Was this the same woman Nireed called from his cellphone several days ago, whose number he looked up online? Racing to the internet app on his phone, he looked up the Haven Cove Museum of Oceanic Discovery’s webpage, beelining to the contact page and the staff directory he’d pulled up before. Emails, phone numbers, just no headshots.
But after a little tapping around, he found a Meet the Staff page he hadn’t noticed before, and there she was, smiling at the very top of the page. Lorelei Roth, Museum Director.
Lorelei Roth.
Not only did she look like his mother’s younger twin, she shared a surname with his maternal grandmother, Greta Roth. How hadn’t he put this together sooner? The past few days had been a whirlwind of opposites, starting with horrifically traumatic and ending on wildly orgasmic, but still. He should’ve thought more of it.
And the Yooper accent she’d slipped into over the phone…
Lorelei hugged his mom one more time, whispering something he couldn’t hear, before leaving. His mom lingered outside the coffee shop, watching her go with a wistful smile.
Fuck. He had a sister. A goddamn sister!
His mother kept it from him his whole life. And what was worse, if that conversation was any indication, she hadn’t ever planned on telling him. Launching off the bench, he approached his mom. Her back was turned to him, so she never saw him coming. “Does Dad know?”
She jumped, whirling around with her eyes as round as saucers. “Reid!”
Before she could even think of making up excuses, he snapped, “Don’t deny it. I heard everything.”
“What? How? Were you…spying on me?” She sounded angry.
“The way we left things at lunch, I thought you were having an episode. I wanted to make sure you were okay.”
“It’s been an hour!”
“Not the most important thing at the moment. I have a sister?”
His mom looked skyward, taking a deep, frustrated breath. “Yes.”
He folded his arms across his chest and repeated. “Does Dad know?”
“Yes. I had her before I met him.”
No cheating then, that was a fucking relief. “Why was she saying, ‘how doesn’t matter?’ And what’s Nireed got to do with any of this?”
“Keep your voice down.” His mom hissed, glancing all around them. People were staring. “Let’s go back to my rental to talk.”

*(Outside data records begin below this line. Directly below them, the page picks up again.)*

(* ===== verification/Bufstreams.v ===== *)
(** * Buffered streams (hal_streams.h, bufstreams.c, memstreams.c, nullstreams.c)

    The whole method tables of ChibiOS's stream classes: [BaseSequentialStream] adds
    the reading methods to [SeqStream], [BaseBufferedStream] the method that takes a
    byte back.  The memory stream, the null stream and the adapter of bufstreams.c
    implement them; [TextSource] is what a reader of text relies on, and the first and
    the last keep it. *)

From S2P Require Import Prelude CInt CLib Streams.

(** ** Interfaces *)

Definition STM_RESET : Z := MSG_RESET.

(** A write takes the caller's memory and the number of bytes; a read delivers its
    memory as it is then and the number of bytes. *)
Class BaseSequentialStream (S : Type) := {
  seq_put :: SeqStream S;
  streamWrite : S -> list Z -> Z -> option (S * Z);
  streamRead : S -> list Z -> Z -> option (S * list Z * Z);
  streamGet : S -> option (S * Z)
}.

Class BaseBufferedStream (S : Type) := {
  buf_seq :: BaseSequentialStream S;
  streamUnget : S -> Z -> option (S * Z)
}.

(** ** Implementations *)

#[export] Instance memory_seq : BaseSequentialStream MemoryStream :=
  { streamWrite := ms_writes; streamRead := ms_reads; streamGet := ms_get }.
#[export] Instance memory_buffered : BaseBufferedStream MemoryStream := { streamUnget := ms_unget }.

Definition null_writes (s : NullStream) (bp : list Z) (n : Z) : option (NullStream * Z) := Some (s, n).
Definition null_reads (s : NullStream) (bp : list Z) (n : Z) : option (NullStream * list Z * Z) := Some (s, bp, 0).
Definition null_get (s : NullStream) : option (NullStream * Z) := Some (s, 4).
Definition null_unget (s : NullStream) (b : Z) : option (NullStream * Z) := Some (s, MSG_OK).

#[export] Instance null_seq : BaseSequentialStream NullStream :=
  { streamWrite := null_writes; streamRead := null_reads; streamGet := null_get }.
#[export] Instance null_buffered : BaseBufferedStream NullStream := { streamUnget := null_unget }.

(** *** bufstreams.c *)

Definition BUFSTREAM_BUFFER_SIZE : Z := 1.

Record BufferedStreamAdapter (S : Type) := MkAdapter {
  bsa_bssp : S;
  bsa_buffer : list Z;
  bsa_ndx : Z
}.
Arguments MkAdapter {S}.
Arguments bsa_bssp {S}.
Arguments bsa_buffer {S}.
Arguments bsa_ndx {S}.

Section Adapter.
Context {S : Type} `{BaseSequentialStream S}.

Definition bsaObjectInit (bssp : S) : BufferedStreamAdapter S :=
  MkAdapter bssp (replicate (Z.to_nat BUFSTREAM_BUFFER_SIZE) (u8 STM_RESET)) BUFSTREAM_BUFFER_SIZE.

Definition bsa_writes (a : BufferedStreamAdapter S) (bp : list Z) (n : Z) : option (BufferedStreamAdapter S * Z) :=
  '(s, r) ← streamWrite (bsa_bssp a) bp n; Some (MkAdapter s (bsa_buffer a) (bsa_ndx a), r).

(** The bytes taken back, then those of the stream. *)
Definition bsa_reads (a : BufferedStreamAdapter S) (bp : list Z) (n : Z)
  : option (BufferedStreamAdapter S * list Z * Z) :=
  let room := u32 (BUFSTREAM_BUFFER_SIZE - bsa_ndx a) in
  let buffered := if n <? room then n else room in
  bp ← memcpy bp 0 (at_off (bsa_buffer a) (u32 (BUFSTREAM_BUFFER_SIZE - buffered))) buffered;
  '(s, rest, r) ← streamRead (bsa_bssp a) (at_off bp buffered) (u32 (n - buffered));
  Some (MkAdapter s (bsa_buffer a) (u32 (bsa_ndx a + buffered)), take (Z.to_nat buffered) bp ++ rest, u32 (buffered + r)).

Definition bsa_put (a : BufferedStreamAdapter S) (b : Z) : option (BufferedStreamAdapter S * Z) :=
  '(s, r) ← streamPut (bsa_bssp a) b; Some (MkAdapter s (bsa_buffer a) (bsa_ndx a), r).

Definition bsa_get (a : BufferedStreamAdapter S) : option (BufferedStreamAdapter S * Z) :=
  if bsa_ndx a =? BUFSTREAM_BUFFER_SIZE then
    '(s, r) ← streamGet (bsa_bssp a); Some (MkAdapter s (bsa_buffer a) (bsa_ndx a), r)
  else
    b ← rd (bsa_buffer a) (bsa_ndx a);
    Some (MkAdapter (bsa_bssp a) (bsa_buffer a) (u32 (bsa_ndx a + 1)), b).

(** The byte whose value is that of the end of file is not taken back. *)
Definition bsa_unget (a : BufferedStreamAdapter S) (b : Z) : option (BufferedStreamAdapter S * Z) :=
  if (i8 b =? STM_RESET) || (bsa_ndx a =? 0) then Some (a, STM_RESET)
  else
    let ndx := u32 (bsa_ndx a - 1) in
    buffer ← wr (bsa_buffer a) ndx b;
    Some (MkAdapter (bsa_bssp a) buffer ndx, b).

#[export] Instance adapter_put : SeqStream (BufferedStreamAdapter S) := { streamPut := bsa_put }.
#[export] Instance adapter_seq : BaseSequentialStream (BufferedStreamAdapter S) :=
  { streamWrite := bsa_writes; streamRead := bsa_reads; streamGet := bsa_get }.
#[export] Instance adapter_buffered : BaseBufferedStream (BufferedStreamAdapter S) := { streamUnget := bsa_unget }.

End Adapter.

(** ** Sources of text

    [src_text s l]: the bytes [l] are left; [src_back s l]: the same, and a byte can be
    taken back.  After the bytes comes the end of file, again and again. *)

Class TextSource (S : Type) `{BaseBufferedStream S} := {
  src_text : S -> list Z -> Prop;
  src_back : S -> list Z -> Prop;
  src_back_text s l : src_back s l -> src_text s l;
  src_get s b l : src_text s (b :: l) -> 0 <= b < 128 -> exists s', streamGet s = Some (s', b) /\ src_back s' l;
  src_end s : src_text s [] -> exists s', streamGet s = Some (s', STM_RESET) /\ src_text s' [];
  src_unget s b l : src_back s l -> 0 <= b < 128 -> exists s' r, streamUnget s b = Some (s', r) /\ src_text s' (b :: l);
  src_unget_end s l : src_text s l -> exists s' r, streamUnget s (u8 STM_RESET) = Some (s', r)
}.

Lemma ms_unget_spec m b l :
  ms_ok m -> ms_content m = l -> 0 < ms_offset m -> 0 <= b < 256 ->
  exists m', ms_unget m b = Some (m', MSG_OK) /\ ms_ok m' /\ ms_content m' = b :: l.
Proof.
  intros (Ho & He & Hs & Hl) Hc Hpos Hb. unfold ms_unget. rewrite (proj2 (Z.leb_gt _ _)) by lia.
  rewrite u32_id by lia. rewrite wr_defined by lia. cbn [mbind option_bind]. rewrite u8_id by exact Hb.
  eexists. split; [reflexivity|]. split; [unfold ms_ok; cbn; rewrite length_insert; lia|].
  subst l. unfold ms_content. cbn. rewrite take_insert_lt by lia.
  rewrite (drop_S _ b) by (apply list_lookup_insert_eq; rewrite length_take; lia).
  f_equal. rewrite drop_insert_lt by lia. f_equal. lia.
Qed.

Lemma ms_get_step m b l :
  ms_ok m -> ms_content m = b :: l ->
  exists m', ms_get m = Some (m', b) /\ ms_ok m' /\ ms_content m' = l /\ 0 < ms_offset m'.
Proof.
  intros Hok Hc. destruct (ms_get_cons m b l Hok Hc) as (m' & E & Hok' & Hc'). exists m'. split_and!; try assumption.
  pose proof (ms_content_length m Hok) as Hl. rewrite Hc in Hl. cbn in Hl. destruct Hok as (Ho & He & Hs & _).
  unfold ms_get in E. rewrite u32_id, (proj2 (Z.leb_gt _ _)) in E by lia. inv_bind. subst. cbn. rewrite u32_id; lia.
Qed.

#[export] Instance memory_source : TextSource MemoryStream.
Proof.
  refine {| src_text := fun m l => ms_ok m /\ ms_content m = l;
            src_back := fun m l => (ms_ok m /\ ms_content m = l) /\ 0 < ms_offset m |}.
  - intros s l [Hs _]. exact Hs.
  - intros s b l [Hok Hc] _. destruct (ms_get_step s b l Hok Hc) as (m' & E & Hok' & Hc' & Hp). exists m'. auto.
  - intros s [Hok Hc]. exists s. split; [|auto]. pose proof (ms_content_length s Hok) as Hl. rewrite Hc in Hl. cbn in Hl.
    destruct Hok as (Ho & He & Hs & _). cbn. unfold ms_get. rewrite u32_id, (proj2 (Z.leb_le _ _)) by lia. reflexivity.
  - intros s b l [[Hok Hc] Hp] Hb. destruct (ms_unget_spec s b l Hok Hc Hp ltac:(lia)) as (m' & E & Hok' & Hc'). exists m', MSG_OK. auto.
  - intros s l [Hok Hc]. destruct (Z_lt_le_dec 0 (ms_offset s)) as [Hp|Hz].
    + destruct (ms_unget_spec s (u8 STM_RESET) l Hok Hc Hp) as (m' & E & _); [apply u8_range|]. exists m', MSG_OK. exact E.
    + exists s, MSG_RESET. cbn. unfold ms_unget. rewrite (proj2 (Z.leb_le _ _)) by lia. reflexivity.
Defined.

(** The adapter over any sequential stream that delivers a text. *)
Section AdapterSource.
Context {S : Type} `{BaseSequentialStream S}.
Context (text : S -> list Z -> Prop).
Context (text_get : forall s b l, text s (b :: l) -> 0 <= b < 128 -> exists s', streamGet s = Some (s', b) /\ text s' l).
Context (text_end : forall s, text s [] -> exists s', streamGet s = Some (s', STM_RESET) /\ text s' []).

Definition bsa_holds (a : BufferedStreamAdapter S) (l : list Z) : Prop :=
  text (bsa_bssp a) l /\ length (bsa_buffer a) = 1%nat /\ bsa_ndx a = 1 \/
  exists b l', l = b :: l' /\ 0 <= b < 128 /\ text (bsa_bssp a) l' /\ bsa_buffer a = [b] /\ bsa_ndx a = 0.

Lemma bsaObjectInit_holds s l : text s l -> bsa_holds (bsaObjectInit s) l.
Proof. intros Hs. left. auto. Qed.

Lemma bsa_unget_refused (a : BufferedStreamAdapter S) : bsa_unget a (u8 STM_RESET) = Some (a, STM_RESET).
Proof. reflexivity. Qed.

#[export] Instance adapter_source : TextSource (BufferedStreamAdapter S).
Proof.
  refine {| src_text := bsa_holds;
            src_back := fun a l => text (bsa_bssp a) l /\ length (bsa_buffer a) = 1%nat /\ bsa_ndx a = 1 |}.
  - intros a l Ha. left. exact Ha.
  - intros [s buf ndx] b l [(Ht & Hl & Hn) | (b' & l' & [= <- <-] & Hb' & Ht & Hl & Hn)] Hb; cbn in *; subst.
    + destruct (text_get s b l Ht Hb) as (s' & E & Ht'). exists (MkAdapter s' buf 1). unfold bsa_get. cbn. rewrite E. auto.
    + exists (MkAdapter s [b] 1). auto.
  - intros [s buf ndx] [(Ht & Hl & Hn) | (b' & l' & [=] & _)]; cbn in *; subst.
    destruct (text_end s Ht) as (s' & E & Ht'). exists (MkAdapter s' buf 1). unfold bsa_get. cbn. rewrite E. cbn. split; [reflexivity|].
    left. auto.
  - intros [s buf ndx] b l (Ht & Hl & Hn) Hb; cbn in *; subst. unfold bsa_unget. cbn [bsa_ndx bsa_buffer bsa_bssp].
    rewrite (proj2 (Z.eqb_neq (i8 b) STM_RESET)) by (rewrite i8_id by lia; unfold STM_RESET, MSG_RESET; lia).
    cbn [orb]. destruct buf as [|x [|y buf]]; try discriminate. exists (MkAdapter s [b] 0), b. split; [reflexivity|].
    right. exists b, l. auto.
  - intros a l _. exists a, STM_RESET. reflexivity.
Defined.

End AdapterSource.

(** With a larger buffer the adapter would read the wrong bytes: it copies the last
    bytes of the buffer, not those at its index.  With one place they are the same. *)
Lemma bsa_reads_back {S} `{BaseSequentialStream S} (s : S) b bp n :
  0 < n < 2 ^ 32 -> n <= Z.of_nat (length bp) ->
  bsa_reads (MkAdapter s [b] 0) bp n =
  '(s', rest, r) ← streamRead s (tail bp) (n - 1); Some (MkAdapter s' [b] 1, b :: rest, u32 (1 + r)).
Proof.
  intros Hn Hl. unfold bsa_reads. cbn [bsa_ndx bsa_buffer bsa_bssp]. change (u32 (BUFSTREAM_BUFFER_SIZE - 0)) with 1.
  rewrite (proj2 (Z.ltb_ge n 1)) by lia. change (at_off [b] (u32 (BUFSTREAM_BUFFER_SIZE - 1))) with [b].
  destruct bp as [|x bp]; [cbn in Hl; lia|]. unfold memcpy. cbn [length]. rewrite (proj2 (Z.leb_le (0 + 1) _)) by (cbn in Hl; lia).
  rewrite (u32_id (n - 1)) by lia. reflexivity.
Qed.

“Fine.” He gestured curtly for her to lead the way and followed her a block up the road. She unlocked an unfamiliar sleek, silver sedan with Maine plates and slipped into the driver’s seat.

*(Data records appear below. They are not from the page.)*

(** A part of the call [c] of the thread [t] at a queue with the bytes [s]. *)
Definition sq_ran (t : nat) (c : C) (s : list Z) (r : option (io_buffers_queue * outcome R C * list event)) : Prop :=
  exists q o ev s', r = Some (q, o, ev) /\ wakes ev = [] /\ sq_holds q s' /\
    match o with
    | Return v => bq_waiting q = [] /\ sq_flow c s (inl v) s'
    | More c' => bq_waiting q = [] /\ sq_flow c s (inr c') s' /\ sq_call_ok c'
    | Blocked c' => bq_waiting q = [t] /\ sq_flow c s (inr c') s' /\ sq_call_ok c' /\ bq_ptr q = None /\ sq_idle q s'
    end.

End Part.

Class StreamLaws (I C R : Type) `{StreamQueue I C R} := {
  sq_side : forall c, ch_side c = true;
  sq_expire : forall t q, ch_expire true t q = bq_expire t q;
  sq_waiting : forall ts q s, sq_holds q s -> sq_holds (bq_set_waiting ts q) s;
  sq_call_law : forall t c q s, sq_holds q s -> bq_waiting q = [] -> sq_call_ok c -> sq_ran t c s (ch_call t c q);
  sq_resume_law : forall t msg c q s, sq_holds q s -> bq_waiting q = [] -> bq_ptr q = None -> msg <= MSG_OK -> sq_call_ok c ->
    sq_ran t c s (ch_resume t msg c q);
  sq_isr_law : forall i q s, sq_holds q s -> sq_isr_ok i q ->
    exists q' ev s', ch_isr i q = Some (q', ev) /\ sq_holds q' s' /\ sq_after i q s s' /\ (bq_ptr q = None -> bq_ptr q' = None) /\
      (wakes_one q q' ev \/ wakes ev = [] /\ bq_waiting q' = bq_waiting q /\ (bq_ptr q = None -> sq_idle q s -> sq_idle q' s'))
}.

Section OneThread.
Context {I C R : Type} `{StreamLaws I C R}.

(** What may happen: the thread [t] starts a call, an interrupt occurs, a ready thread
    runs, a timer expires. *)
Definition sq_event_ok (t : nat) (e : sys_event I C) (sy : system io_buffers_queue C) : Prop :=
  sys_enabled e sy = true /\
  match e with
  | EvIsr i => sq_isr_ok i (sy_obj sy)
  | EvCall t' c => t' = t /\ sq_call_ok c
  | _ => True
  end.

Inductive sq_reach (t : nat) (q0 : io_buffers_queue) : system io_buffers_queue C -> Prop :=
| sq_reach_init : sq_reach t q0 (Sys q0 ∅)
| sq_reach_step e sy sy' : sq_reach t q0 sy -> sq_event_ok t e sy -> sys_step e sy = Some sy' -> sq_reach t q0 sy'.

(** The call in progress. *)
Definition call_of (t : nat) (sy : system io_buffers_queue C) : option C :=
  match sy_threads sy !! t with
  | Some (Suspended c) | Some (Ready c _) | Some (Running c) => Some c
  | None => None
  end.

(** What the thread's state means for the queue with the bytes [s]. *)
Definition sq_thread_ok (t : nat) (st : option (tstate C)) (q : io_buffers_queue) (s : list Z) : Prop :=
  match st with
  | None => bq_waiting q = []
  | Some (Running c) => bq_waiting q = [] /\ sq_call_ok c
  | Some (Ready c msg) => bq_waiting q = [] /\ sq_call_ok c /\ bq_ptr q = None /\ msg <= MSG_OK
  | Some (Suspended c) => bq_waiting q = [t] /\ sq_call_ok c /\ bq_ptr q = None /\ sq_idle q s
  end.

Definition sq_sys_ok (t : nat) (sy : system io_buffers_queue C) (s : list Z) : Prop :=
  sq_holds (sy_obj sy) s /\ exists st, sy_threads sy = thread_map t st /\ sq_thread_ok t st (sy_obj sy) s.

Taking the passenger’s side, Reid slammed the door behind him a little more harshly than he should’ve, making his mom jump again, and in that split second, she looked too much like a frightened deer. He hated that he’d done that. The thought that he might scare her, his mom, made him sick to his stomach.
“I’m sorry,” he murmured, forcing calm into his words. It was one thing to be upset about her lies, another to be aggressive.
“I’m only going to say this once, so listen closely.” She’d gone ghostly pale.
The sick feeling in his stomach deepened. Whatever she was about to say was bad, but he nodded to her to continue.
She squeezed the steering wheel in a white-knuckled grip, a hard set to her jaw. “I was assaulted. Here, in Haven Cove.” Each short, clipped sentence was a sucker punch. “Lorelei was the result, and Nireed knows your sister, because she’s not human. Not completely.”
He barely choked the words out. “My sister’s a…mermaid?”